Recently, it has been asked what the difference between sequential database and real-time database is. Today I would like to talk about it.
Traditional Industrial Real-time Database
Due to the particularity of traditional industrial control, real-time data processing is highly needed, especially in the process industry, the requirements for controlling each production stage are very strict, and it is necessary to monitor data to reflect the real-time state of the whole system, which makes the processing of real-time data very important.

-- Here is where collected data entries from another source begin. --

Lemma port_insert_perm k p ports :
  k ∉ ports.*1 -> port_insert k p ports ≡ₚ (k, p) :: ports.
Proof.
  induction ports as [|[j q] ports IH]; simpl; [done|].
  intros [Hne Hnot]%not_elem_of_cons. case_match; [done|]. case_match; bool_to_prop; [done|].
  rewrite IH by done. constructor.
Qed.

Lemma port_inserts_perm new old :
  NoDup new.*1 -> (forall k, k ∈ new.*1 -> k ∉ old.*1) ->
  foldl (fun m p => port_insert p.1 p.2 m) old new ≡ₚ new ++ old.
Proof.
  revert old. induction new as [|[k p] new IH]; intros old; simpl; [done|].
  intros [Hk Hnd]%NoDup_cons Hfresh.
  assert (port_insert k p old ≡ₚ (k, p) :: old) as Hp
    by (apply port_insert_perm, Hfresh; left).
  rewrite IH; [by rewrite Hp, Permutation_middle|done|].
  intros j Hj. rewrite Hp. simpl. apply not_elem_of_cons. split; [by intros ->|].
  apply Hfresh. by right.
Qed.

Lemma services_of_ports socket address i pubs subs :
  concat (map (fun p => GetGroupService p.2)
    (create_ports socket address i (map (pair true) pubs ++ map (pair false) subs)))
  = pub_services address i pubs.
Proof.
  revert i. induction pubs as [|c pubs IH]; intros i; simpl; [|by rewrite IH].
  revert i. by induction subs as [|c subs IH]; intros i; simpl.
Qed.

(** Start-up: when the sockets are distinct, the group ends up with one
    port for each declaration of its type and the two internal ones, and asks
    the discovery service to register the addresses of exactly the
    publishers, the internal one first; it has a leader object, a follower
    of this very group, if the type asks for one and the registration went
    through. *)
Theorem InitGroup_spec socket address joined now1 now2 draw conf (g : Group) :
  group_ports_ (core g) = [] -> NoDup (created_ports socket address conf).*1 ->
  let '(g', out, rc) := InitGroup socket address joined now1 now2 draw (Some conf) g in
  group_ports_ (core g') ≡ₚ created_ports socket address conf
  /\ rc = joined
  /\ out = [JoinRequest (component_uuid (core g)) (group_id_ (core g))
        ({| gs_message_type := INTERNAL_MESSAGETYPE; gs_address := address 0%nat |}
         :: pub_services address 2 (group_pubs conf))]
  /\ (if joined && has_leader conf then
        exists l, group_leader_ g' = Some l /\ m_currentState l = FOLLOWER /\ m_group l = core g'
      else group_leader_ g' = group_leader_ g).
Proof.
  intros Hnone Hnd. unfold InitGroup. rewrite Hnone. split_and!.
  - cbn [core group_ports_]. rewrite <- (app_nil_r (created_ports socket address conf)) at 2.
    apply port_inserts_perm; [done|]. intros k _. apply not_elem_of_nil.
  - done.
  - do 2 f_equal. unfold created_ports. simpl. by rewrite services_of_ports.
  - simpl. destruct (joined && has_leader conf); [|done]. eexists. split; [done|]. by split.
Qed.

(** Joining members connect: on a group update, the group connects each
    of its subscribers to exactly the services of the subscriber's message
    type, over TCP. *)
Theorem ConnectToNewServices_spec services g k ep :
  Connected k ep ∈ ConnectToNewServices services g <->
  exists s config, s ∈ services /\ (k, GroupSubscriberPort config) ∈ group_ports_ g
    /\ message_type config = gs_message_type s /\ ep = "tcp://" +:+ gs_address s.
Proof.
  unfold ConnectToNewServices. rewrite list_elem_of_bind. split.
  - intros (s & Hb & Hs). apply list_elem_of_bind in Hb as ([j [c a|c]] & Hin & Hp);
      simpl in *; [by apply elem_of_nil in Hin|]. revert Hin. case_bool_decide; [|set_solver].
    intros [= -> ->]%list_elem_of_singleton. by exists s, c.
  - intros (s & c & Hs & Hp & Hm & ->). exists s. split; [|done].
    apply list_elem_of_bind. exists (k, GroupSubscriberPort c). split; [|done]. simpl.
    rewrite bool_decide_eq_true_2 by done. by apply list_elem_of_singleton.
Qed.
End Ports.

(** ** Dispatch *)

Section Dispatch.
Implicit Type g : Group.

Difference between Traditional Industrial Real-time Database and Time-series Database
Firstly, although both the databases emphasize high-speed writing performance, their capabilities do differ. Traditional industrial real-time databases generally support more than 2 million data points on a single node, 5,000 concurrent users, and higher-than-one-million-record-per-second data-writing speed. In terms of time series databases, 10 million is the current performance bottleneck of a single node. In the process of optimization, TSDB also focuses on writing more than reading, balancing data compression and read-write amplification, and mainly uses column storage, absorbing new technologies in the software industry.
Secondly, there are also differences between the two in terms of scenarios and ecological tools. The traditional industrial real-time database is actually a set of solutions from data acquisition to visualization. Toolkits for industrial scenarios are more abundant, especially support for hundreds of industrial protocols, as well as data models for various industrial scenarios, such as the OPC interface (OPC is a standard that specifies protocols for control systems and data sources) . However, time series database is not only used in industrial monitoring scenarios, but also useful in DevOps, IoT, finance and other scenarios.
Thirdly, industrial real-time databases also have bottlenecks in scalability. Traditional real-time databases are mostly active and standby deployment architecture, which usually requires high configuration to pursue the ultimate performance of one single machine. At the same time, the stability of the running software is highly demanding, and high-quality code is necessary to ensure stable operation. However, the distributed architecture of the time series databases enables the system to easily expand horizontally, so that the database no longer relies on expensive hardware and storage devices, and uses the natural advantages of clusters to achieve high availability without single-point bottlenecks or failures. It can be run on ordinary x86 servers or even virtual machines, which greatly reduces the cost of use.
Moreover, the costs also differ a lot. Traditional industrial real-time database solutions are generally so expensive that only large enterprises can afford. For example, the PI (Plant Information System) product of OSI Company in the United States costs $6,000 for each interface, and the entire product costs millions of dollars. In contrast, time series databases are open source and free, making it easier for everyone to get started.
Finally, the time series database is more suitable to go to the cloud. Traditional industrial real-time data will be deployed privately. Machines, software and subsequent services are expensive, and professional technicians are required to maintain the system. With the maturity of network and cloud computing technologies, related performance and security are continuously upgraded, and thus the cloud-enabled time series database is more in line with the general trend.